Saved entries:
____

(** [resolvedOptions]: a preset name is replaced by a copy of its preset,
    the three arrays copied in turn; anything else is the object itself, or
    [{}]. *)
Definition resolveOptions (options : Options) : Object :=
  match options with
  | PresetNamed name =>
      let preset := presets name in
      <[ "accordionContentSelectors" := Strs (accordionContentSelectors preset) ]>
        (<[ "accordionTriggerSelectors" := Strs (accordionTriggerSelectors preset) ]>
           (<[ "removeSelectors" := Strs (removeSelectors preset) ]>
              (presetFields preset)))
  | OptionsObject options => options
  | NoOptions => ∅
  end.

(** [config]: the defaults, then the resolved options, then [margins]
    merged side by side. *)
Definition resolveConfig (options : Options) : Object :=
  let resolvedOptions := resolveOptions options in
  <[ "margins" := Obj (spread (fieldsOf (defaultOptions !! "margins"))
                              (fieldsOf (resolvedOptions !! "margins"))) ]>
    (spread defaultOptions resolvedOptions).

End Config.

(** ** Accordion Expander: [expandAccordions] *)

Module Accordion.

Section Page.
(** The page the browser holds, and the element handles a query returns. *)
Variables (Page Handle : Type).
(** [document.querySelectorAll(sel)], in document order; [None] when the
    page rejects the selector string with a [SyntaxError]. *)
Variable querySelectorAll : string -> Page -> option (list Handle).
(** [btn.click()], event handlers included; the buttons are HTML elements,
    as the cast in the source has it, so that [click] is there to call. *)
Variable click : Handle -> Page -> Page.
(** What the page does by itself while the handler sleeps [ms] milliseconds. *)
Variable settle : nat -> Page -> Page.

(** [closedButtons.forEach((btn) => btn.click())] *)
Definition clickAll (closedButtons : list Handle) (page : Page) : Page :=
  foldl (fun p btn => click btn p) page closedButtons.

(** A run: whether it threw, the page it leaves, and for every round whose
    script ran, the buttons it clicked. *)
Record Run := {
  threw : bool;
  finalPage : Page;
  rounds : list (list Handle)
}.

(** The [for] loop with [budget] iterations left. *)
Fixpoint loop (budget : nat) (selectorString : string) (page : Page) : Run :=
  match budget with
  | 0 => {| threw := false; finalPage := page; rounds := [] |}
  | S budget' =>
      match querySelectorAll selectorString page with
      | None => {| threw := true; finalPage := page; rounds := [] |}
      | Some closedButtons =>
          let page' := clickAll closedButtons page in
          let expanded := length closedButtons in
          if (expanded =? 0)%nat then
            {| threw := false; finalPage := page'; rounds := [ closedButtons ] |}
          else
            let rest := loop budget' selectorString (settle 400 page') in
            {| threw := threw rest; finalPage := finalPage rest;
               rounds := closedButtons :: rounds rest |}
      end
  end.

____

* Try it: Which lines run from the one holding "Variables (Page Handle : Type)." through the one holding "Variable settle : nat -> Page -> Page." in the records above? Repeat them exactly, both included, and nothing more.

* Task answer:
Variables (Page Handle : Type).
(** [document.querySelectorAll(sel)], in document order; [None] when the
    page rejects the selector string with a [SyntaxError]. *)
Variable querySelectorAll : string -> Page -> option (list Handle).
(** [btn.click()], event handlers included; the buttons are HTML elements,
    as the cast in the source has it, so that [click] is there to call. *)
Variable click : Handle -> Page -> Page.
(** What the page does by itself while the handler sleeps [ms] milliseconds. *)
Variable settle : nat -> Page -> Page.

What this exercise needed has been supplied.